L’UQAC défend son plan de continuité

La directrice des communications de l’UQAC, Marie-Karlynn Laflamme, défend le plan de continuité rendu public par l’institution le 26 mars. Ce plan représente selon la direction le meilleur compromis entre les exigences gouvernementales et la flexibilité requise par les circonstances exceptionnelles.

Par Stéphane Boivin

À l’instar de l’ensemble des universités de la province, l’UQAC souhaite répondre à la directive du gouvernement québécois statuant que  » Les établissements seront soutenus pour encourager la poursuite ou le démarrage de la formation à distance et tout autre moyen d’enseignement alternatif, à partir du 30 mars. »

Mme. Laflamme déplore que les positions de certaines universités sur l’attribution des mentions Succès ou Échec ait pu laisser penser que les sessions étaient suspendues. Dans les faits, l’ensemble des institutions poursuivent des activités d’enseignement et d’évaluation tout en aménageant des accommodements.
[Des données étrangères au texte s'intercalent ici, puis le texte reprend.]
Lemma act_preserves a D s :
  inv (D ++ adds (pending s)) s → legal a s = true →
  ∃ s', act a s = Ok s' ∧ preserves D s s' ∧
    cancels D s s' (λ p q, a = Cancel true (mkTimerId p q)).
Proof.
  intros Hi Hl. destruct a as [[] p cb when interval|p|[] id|d]; cbn [act].
  - destruct (addTimer_preserves true p cb when interval D s Hi Hl) as (s' & -> & Hp & Hc).
    exists s'. split; [done|]. split; [done|]. intros _ p' q' _. rewrite Hc. naive_solver.
  - destruct (addTimer_start_preserves false p cb when interval D s Hi Hl) as (s' & -> & Hp & Hc & _).
    exists s'. split; [done|]. split; [done|]. intros _ p' q' _. rewrite Hc. naive_solver.
  - cbn [legal] in Hl. unfold addTimer_return. destruct (heap s !! p) as [t|] eqn:Ht; [|done].
    rewrite (timer_deref_Ok _ _ _ Ht), !bind_Ok. exists s. split; [done|].
    split; [split; [done|]; split; [reflexivity|auto]|]. intros _ p' q' _. naive_solver.
  - cbn. destruct (cancelInLoop_preserves id D s Hi) as (s' & -> & Hp & Hc). exists s'.
    split; [done|]. split; [done|]. intros Hcl p' q' Hp'. rewrite (Hc Hcl p' q' Hp'). naive_solver.
  - cbn. eexists. split; [done|]. split; [|intros _ p q _; naive_solver]. split; [|split; [by constructor; eauto|intros bound; by apply armed_sub]].
    cbn. unfold adds. rewrite omap_app. cbn. rewrite app_nil_r. destruct Hi. by constructor.
  - eexists. split; [done|]. cbn in Hl. to_prop. pose proof (inv_clock _ _ Hi) as Hc.
    unfold clock_ok in Hc. split; [|intros _ p q _; naive_solver]. split; [|split].
    + destruct Hi. constructor; try done. unfold clock_ok. cbn. lia.
    + constructor; cbn; eauto; try done; lia.
    + intros bound. apply armed_sub; cbn; try done. lia.
Qed.
(* ===== verification/PollPoller.v ===== *)
(** * PollPoller ([net/poller/PollPoller.cc])

    The poll(2) multiplexer: a vector of descriptors, with [Channel::index_] the
    position of the channel's entry. Removal swaps the last entry into the hole. *)

From stdpp Require Import gmap.
From S2P Require Import Prelude Endian Format Channel Poller.
Import Channel Poller.

Module PollPoller.

Record pollfd := mkPollfd { pfd_fd : Z; pfd_events : Z; pfd_revents : Z }.

Record PollPoller := mkPollPoller { pp_channels : gmap Z Z; pollfds_ : list pollfd }.

Definition updateChannel (c : Z) (σ : store) (p : PollPoller) : result (store * PollPoller) :=
  channel ← deref c σ;
  if index_ channel <? 0 then
    _ ← check (bool_decide (pp_channels p !! fd_ channel = None));
    let pfd := mkPollfd (fd_ channel) (events_ channel) 0 in
    let pollfds := pollfds_ p ++ [pfd] in
    let idx := zlen pollfds - 1 in
    Ok (<[c := set_index idx channel]> σ, mkPollPoller (<[pfd_fd pfd := c]> (pp_channels p)) pollfds)
  else
    _ ← check (bool_decide (pp_channels p !! fd_ channel ≠ None));
    _ ← check (at_key (fd_ channel) (pp_channels p) =? c);
    let idx := index_ channel in
    _ ← check ((0 <=? idx) && (idx <? zlen (pollfds_ p)));
    match pollfds_ p !! Z.to_nat idx with
    | None => Fail OutOfRange
    | Some pfd =>
        _ ← check ((pfd_fd pfd =? fd_ channel) || (pfd_fd pfd =? - fd_ channel - 1));
        let pfd := mkPollfd (fd_ channel) (events_ channel) 0 in
        let pfd := if isNoneEvent channel
                   then mkPollfd (- fd_ channel - 1) (pfd_events pfd) (pfd_revents pfd) else pfd in
        Ok (σ, mkPollPoller (pp_channels p) (<[Z.to_nat idx := pfd]> (pollfds_ p)))
    end.

Definition removeChannel (c : Z) (σ : store) (p : PollPoller) : result (store * PollPoller) :=
  channel ← deref c σ;
  _ ← check (bool_decide (pp_channels p !! fd_ channel ≠ None));
  _ ← check (at_key (fd_ channel) (pp_channels p) =? c);
  _ ← check (isNoneEvent channel);
  let idx := index_ channel in
  let n := length (pollfds_ p) in
  _ ← check ((0 <=? idx) && (idx <? zlen (pollfds_ p)));
  match pollfds_ p !! Z.to_nat idx, list.last (pollfds_ p) with
  | Some pfd, Some back =>
      _ ← check ((pfd_fd pfd =? - fd_ channel - 1) && (pfd_events pfd =? events_ channel));
      let channels := delete (fd_ channel) (pp_channels p) in
      if idx =? zlen (pollfds_ p) - 1 then
        Ok (σ, mkPollPoller channels (take (n - 1) (pollfds_ p)))
      else
        let channelAtEnd := pfd_fd back in
        (* iter_swap *)
        let swapped := <[(n - 1)%nat := pfd]> (<[Z.to_nat idx := back]> (pollfds_ p)) in
        let channelAtEnd := if channelAtEnd <? 0 then - channelAtEnd - 1 else channelAtEnd in
        let e := at_key channelAtEnd channels in
        ch ← deref e σ;
        Ok (<[e := set_index idx ch]> σ, mkPollPoller channels (take (n - 1) swapped))
  | _, _ => Fail OutOfRange
  end.

(** The loop of [fillActiveChannels] over the entries. *)
Fixpoint fillActiveChannels (numEvents : Z) (pollfds : list pollfd) (channels : gmap Z Z)
    (σ : store) (activeChannels : list Z) : result (list Z * store) :=
  match pollfds with
  | [] => Ok (activeChannels, σ)
  | pfd :: pollfds =>
      if 0 <? numEvents then
        if 0 <? pfd_revents pfd then
          _ ← check (bool_decide (channels !! pfd_fd pfd ≠ None));
          let channel := at_key (pfd_fd pfd) channels in
          ch ← deref channel σ;
          _ ← check (fd_ ch =? pfd_fd pfd);
          fillActiveChannels (numEvents - 1) pollfds channels
            (<[channel := set_revents (pfd_revents pfd) ch]> σ) (activeChannels ++ [channel])
        else fillActiveChannels numEvents pollfds channels σ activeChannels
      else Ok (activeChannels, σ)
  end.

(** poll(2): the return value, and the [revents] it stores into the entries. *)
Record poll_result := mkPollResult { numEvents : Z; revents : list Z }.

Definition store_revents (p : PollPoller) (o : poll_result) : list pollfd :=
  zip_with (λ pfd r, mkPollfd (pfd_fd pfd) (pfd_events pfd) r) (pollfds_ p) (revents o).

Definition poll (o : poll_result) (σ : store) (p : PollPoller)
    : result (list Z * (store * PollPoller)) :=
  let p := mkPollPoller (pp_channels p) (store_revents p o) in
  if 0 <? numEvents o then
    r ← fillActiveChannels (numEvents o) (pollfds_ p) (pp_channels p) σ [];
    Ok (r.1, (r.2, p))
  else Ok ([], (σ, p)).

Fixpoint find_interest (fd : Z) (l : list pollfd) : option Z :=
  match l with
  | [] => None
  | pfd :: l => if pfd_fd pfd =? fd then Some (pfd_events pfd) else find_interest fd l
  end.

#[global] Instance PollPoller_poller : Poller PollPoller := {|
  new_poller := mkPollPoller ∅ [];
  Poller.channels_ := pp_channels;
  Poller.updateChannel := updateChannel;
  Poller.removeChannel := removeChannel;
  Poller.outcome := poll_result;
  Poller.poll := poll;
  Poller.interest p fd := find_interest fd (pollfds_ p)
|}.

(** ** The invariant *)

(** The entry of a channel: its descriptor while it has some interest, the
    complement (which poll(2) ignores) while it has none. *)
Definition entry_fd (ch : Channel) : Z := if events_ ch =? 0 then - fd_ ch - 1 else fd_ ch.
Definition entry_ok (ch : Channel) (pfd : pollfd) : Prop :=
  pfd_fd pfd = entry_fd ch ∧ pfd_events pfd = events_ ch.

Record inv (σ : store) (p : PollPoller) : Prop := {
  inv_channel : ∀ fd c, pp_channels p !! fd = Some c →
    ∃ ch i pfd, σ !! c = Some ch ∧ fd_ ch = fd ∧ 0 ≤ fd ∧ index_ ch = Z.of_nat i ∧
      pollfds_ p !! i = Some pfd ∧ entry_ok ch pfd;
  inv_entry : ∀ i pfd, pollfds_ p !! i = Some pfd →
    ∃ c ch, pp_channels p !! fd_ ch = Some c ∧ σ !! c = Some ch ∧ index_ ch = Z.of_nat i
}.

Lemma entry_fd_inj ch ch' :
  0 ≤ fd_ ch → 0 ≤ fd_ ch' → entry_fd ch = entry_fd ch' → fd_ ch = fd_ ch'.
Proof. unfold entry_fd. intros. repeat case_match; lia. Qed.

(** The entry at a position belongs to the channel with that index. *)
Lemma inv_entry_channel σ p i pfd :
  inv σ p → pollfds_ p !! i = Some pfd →
  ∃ c ch, pp_channels p !! fd_ ch = Some c ∧ σ !! c = Some ch ∧ index_ ch = Z.of_nat i ∧
    0 ≤ fd_ ch ∧ entry_ok ch pfd.
Proof.
  intros [Hc He] Hi. destruct (He i pfd Hi) as (c & ch & Hch & Hσ & Hidx).
  destruct (Hc _ _ Hch) as (ch' & i' & pfd' & Hσ' & _ & Hfd & Hidx' & Hp' & Hok).
  simplify_eq. assert (i' = i) as -> by lia. simplify_eq. eauto 10.
Qed.

Lemma inv_entry_unique σ p c c' ch ch' i :
  inv σ p → pp_channels p !! fd_ ch = Some c → pp_channels p !! fd_ ch' = Some c' →
  σ !! c = Some ch → σ !! c' = Some ch' →
  index_ ch = Z.of_nat i → index_ ch' = Z.of_nat i → c = c'.
Proof.
  intros Hi Hc Hc' Hσ Hσ' Hidx Hidx'.
  destruct (inv_channel _ _ Hi _ _ Hc) as (x & j & pfd & Hx & _ & Hpos & Hj & Hp & Ef & _).
  destruct (inv_channel _ _ Hi _ _ Hc') as (x' & j' & pfd' & Hx' & _ & Hpos' & Hj' & Hp' & Ef' & _).
  simplify_eq. assert (j = i) as -> by lia. assert (j' = i) as -> by lia. simplify_eq.
  assert (fd_ ch = fd_ ch') as E by (apply entry_fd_inj; congruence). rewrite E in Hc. congruence.
Qed.

Lemma find_interest_spec fd l :
  match find_interest fd l with
  | Some e => ∃ i pfd, l !! i = Some pfd ∧ pfd_fd pfd = fd ∧ pfd_events pfd = e
  | None => ∀ i pfd, l !! i = Some pfd → pfd_fd pfd ≠ fd
  end.
Proof.
  induction l as [|pfd l IH]; [done|]. cbn. destruct (Z.eqb_spec (pfd_fd pfd) fd).
  - by exists 0%nat, pfd.
  - destruct (find_interest fd l) as [e|].
    + destruct IH as (i & pfd' & ?). by exists (S i), pfd'.
    + intros [|i] pfd' Hi; cbn in Hi; [by simplify_eq|by eapply IH].
Qed.

Lemma interest_registered σ p fd c ch :
  inv σ p → pp_channels p !! fd = Some c → σ !! c = Some ch →
  find_interest fd (pollfds_ p) = watch (events_ ch).
Proof.
  intros Hi Hc Hσ. destruct (inv_channel _ _ Hi _ _ Hc) as (ch' & i & pfd & Hσ' & Hfd & Hpos & Hidx & Hp & Hok).
  simplify_eq. destruct Hok as [Ef Ee]. unfold entry_fd in Ef.
  pose proof (find_interest_spec (fd_ ch) (pollfds_ p)) as Hf. unfold watch.
  destruct (find_interest _ _) as [e|].
  - destruct Hf as (j & pfd' & Hj & Hfd' & <-).
    destruct (inv_entry_channel _ _ _ _ Hi Hj) as (c2 & ch2 & Hc2 & Hσ2 & Hidx2 & Hpos2 & Ef2 & Ee2).
    unfold entry_fd in Ef2. destruct (Z.eqb_spec (events_ ch2) 0) as [E0|E0]; [lia|].
    assert (fd_ ch2 = fd_ ch) as Efd by congruence. rewrite Efd in *. simplify_eq.
    rewrite (proj2 (Z.eqb_neq _ _)) by congruence. congruence.
  - destruct (Z.eqb_spec (events_ ch) 0); [done|]. by destruct (Hf _ _ Hp).
Qed.

Lemma interest_unregistered σ p fd :
  inv σ p → pp_channels p !! fd = None → 0 ≤ fd → find_interest fd (pollfds_ p) = None.
Proof.
  intros Hi Hc Hpos. pose proof (find_interest_spec fd (pollfds_ p)) as Hf.
  destruct (find_interest _ _) as [e|]; [|done]. destruct Hf as (j & pfd' & Hj & Hfd' & _).
  destruct (inv_entry_channel _ _ _ _ Hi Hj) as (c2 & ch2 & Hc2 & _ & _ & Hpos2 & Ef2 & _).
  unfold entry_fd in Ef2. destruct (events_ ch2 =? 0); [lia|]. congruence.
Qed.

Lemma inv_frame σ σ' p :
  inv σ p →
  (∀ fd c ch, pp_channels p !! fd = Some c → σ !! c = Some ch →
     ∃ ch', σ' !! c = Some ch' ∧ fd_ ch' = fd_ ch ∧ events_ ch' = events_ ch ∧ index_ ch' = index_ ch) →
  inv σ' p.
Proof.
  intros Hi Hf. constructor.
  - intros fd c Hc. destruct (inv_channel _ _ Hi _ _ Hc) as (ch & i & pfd & Hσ & Hfd & Hpos & Hidx & Hp & Hok).
    destruct (Hf _ _ _ Hc Hσ) as (ch' & Hσ' & E1 & E2 & E3). exists ch', i, pfd.
    unfold entry_ok, entry_fd in *. rewrite E1, E2, E3. done.
  - intros i pfd Hp. destruct (inv_entry _ _ Hi _ _ Hp) as (c & ch & Hc & Hσ & Hidx).
    destruct (Hf _ _ _ Hc Hσ) as (ch' & Hσ' & E1 & E2 & E3). exists c, ch'. by rewrite E1, E3.
Qed.

(** *** Adding a channel *)

Lemma inv_add σ p c ch :
  inv σ p → index_ ch = -1 → (∀ ch0, σ !! c = Some ch0 → index_ ch0 = -1) →
  pp_channels p !! fd_ ch = None → 0 ≤ fd_ ch → events_ ch ≠ 0 →
  inv (<[c := set_index (zlen (pollfds_ p)) ch]> σ)
      (mkPollPoller (<[fd_ ch := c]> (pp_channels p))
         (pollfds_ p ++ [mkPollfd (fd_ ch) (events_ ch) 0])).
Proof.
  intros Hi Hidx Hold Hnone Hpos He. constructor; cbn.
  - intros fd d [[<- <-]|[Hne Hd]]%lookup_insert_Some.
    + exists (set_index (zlen (pollfds_ p)) ch), (length (pollfds_ p)), (mkPollfd (fd_ ch) (events_ ch) 0).
      rewrite lookup_insert_eq, lookup_app_r, Nat.sub_diag by lia. split_and!; try done.
      unfold entry_ok, entry_fd. cbn. by rewrite (proj2 (Z.eqb_neq _ _)).
    + destruct (inv_channel _ _ Hi _ _ Hd) as (ch' & i & pfd & Hσ & Hfd & Hp0 & Hi' & Hp & Hok).
      exists ch', i, pfd. rewrite lookup_insert_ne by (intros <-; specialize (Hold _ Hσ); lia).
      rewrite lookup_app_l by by eapply lookup_lt_Some. done.
  - intros i pfd [Hp|[Hlen Hp]]%lookup_app_Some.
    + destruct (inv_entry _ _ Hi _ _ Hp) as (d & ch' & Hd & Hσ & Hi'). exists d, ch'.
      rewrite !lookup_insert_ne; [done|intros <-; specialize (Hold _ Hσ); lia|congruence].
    + apply list_lookup_singleton_Some in Hp as [Hlast <-].
      exists c, (set_index (zlen (pollfds_ p)) ch). cbn. rewrite !lookup_insert_eq.
      split_and!; try done. unfold zlen. lia.
Qed.

(** *** Changing the interest of a channel *)

Lemma inv_modify σ p c ch ch' i :
  inv σ p → σ !! c = Some ch → pp_channels p !! fd_ ch = Some c → index_ ch = Z.of_nat i →
  fd_ ch' = fd_ ch → index_ ch' = index_ ch →
  inv (<[c := ch']> σ)
      (mkPollPoller (pp_channels p) (<[i := mkPollfd (entry_fd ch') (events_ ch') 0]> (pollfds_ p))).
Proof.
  intros Hi Hσ Hc Hidx Efd Eidx. 
  destruct (inv_channel _ _ Hi _ _ Hc) as (ch0 & i0 & pfd & Hσ0 & _ & Hpos & Hidx0 & Hp & _).
  simplify_eq. assert (i0 = i) as -> by lia. pose proof (lookup_lt_Some _ _ _ Hp) as Hlen.
  constructor; cbn.
  - intros fd d Hd. destruct (decide (d = c)) as [->|Hne].
    + destruct (inv_channel _ _ Hi _ _ Hd) as (ch1 & i1 & pfd1 & Hσ1 & <- & _). simplify_eq.
      exists ch', i, (mkPollfd (entry_fd ch') (events_ ch') 0).
      rewrite lookup_insert_eq, list_lookup_insert_eq by done. split_and!; try done. congruence.
    + destruct (inv_channel _ _ Hi _ _ Hd) as (ch1 & i1 & pfd1 & Hσ1 & Hf1 & Hp1 & Hi1 & Hl1 & Hok).
      exists ch1, i1, pfd1. rewrite lookup_insert_ne by done. rewrite list_lookup_insert_ne; [done|].
      intros <-. destruct (inv_entry_channel _ _ _ _ Hi Hp) as (d' & ch2 & Hc2 & Hσ2 & Hi2 & _ & Hok2).
      simplify_eq. destruct (inv_entry_unique σ p d c ch1 ch i); try done; by rewrite ?Hf1.
  - intros j pfd' Hj. assert (is_Some (pollfds_ p !! j)) as [pfd1 Hj1].
    { apply lookup_lt_is_Some. apply lookup_lt_Some in Hj. by rewrite length_insert in Hj. }
    destruct (inv_entry _ _ Hi _ _ Hj1) as (d & ch1 & Hd & Hσ1 & Hi1).
    destruct (decide (d = c)) as [->|Hne].
    + simplify_eq. exists c, ch'. rewrite lookup_insert_eq. split_and!; congruence.
    + exists d, ch1. by rewrite lookup_insert_ne.
Qed.

(** *** Removing a channel *)

Definition decode_fd (fd : Z) : Z := if fd <? 0 then - fd - 1 else fd.

Lemma decode_entry ch : 0 ≤ fd_ ch → decode_fd (entry_fd ch) = fd_ ch.
Proof. unfold decode_fd, entry_fd. intros. repeat case_match; to_prop; lia. Qed.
Avec son plan de continuité, l’UQAC croit offrir la plus grande flexibilité possible à la communauté en proposant plusieurs scénarios, dont celui d’une conversion aux mentions S / E. Marie-Karlynn Laflamme indique que l’élaboration du plan mise sur un dialogue entre enseignants et étudiants ainsi que sur la créativité de la communauté universitaire.

Mme. Laflamme explique les modifications aux dates qui avaient été communiquées à la communauté étudiante par le caractère inédit de la situation et la rapidité de son évolution. Elle affirme que la direction a voulu s’assurer de fournir un plan qui tient la route, prenant en considération plusieurs scénarios.

Nous avons soumis à Mme. Laflamme l’exemple d’une étudiante travaillant dans le domaine de la santé qui aurait donné ses disponibilités pour les deux prochaines semaines auprès de son employeur, à qui on annonce maintenant la reprise de la session. La porte-parole de l’UQAC soutient que des accommodements seront possibles pour ce genre de cas. L’institution évaluerait présentement la situation avec différentes directions de programmes et les partenaires du milieu comme le CIUSSS.

Réactions de la communauté

Marie-Karlynn Laflamme affirme que le plan de continuité a été jugé satisfaisant par la majorité des directions de programme, par les instances syndicales et par la Commission des études, de la recherche et de la création, à l’exception des représentant.e.s étudiant.e.s, qui s’y sont opposé.e.s en attirant l’attention sur les défis rencontrés. Mme. Laflamme croit que l’UQAC a pris en compte ces défis dans l’élaboration de son plan de continuité, tout comme elle demeure à l’écoute des doléances de la communauté étudiante, exprimées notamment sur les réseaux sociaux.

Est-ce que le plan annoncé le 26 mars est appelé à être modifié à nouveau ? Marie-Karlynn Laflamme estime que la flexibilité de la solution proposée par l’UQAC devrait lui permettre d’être durable.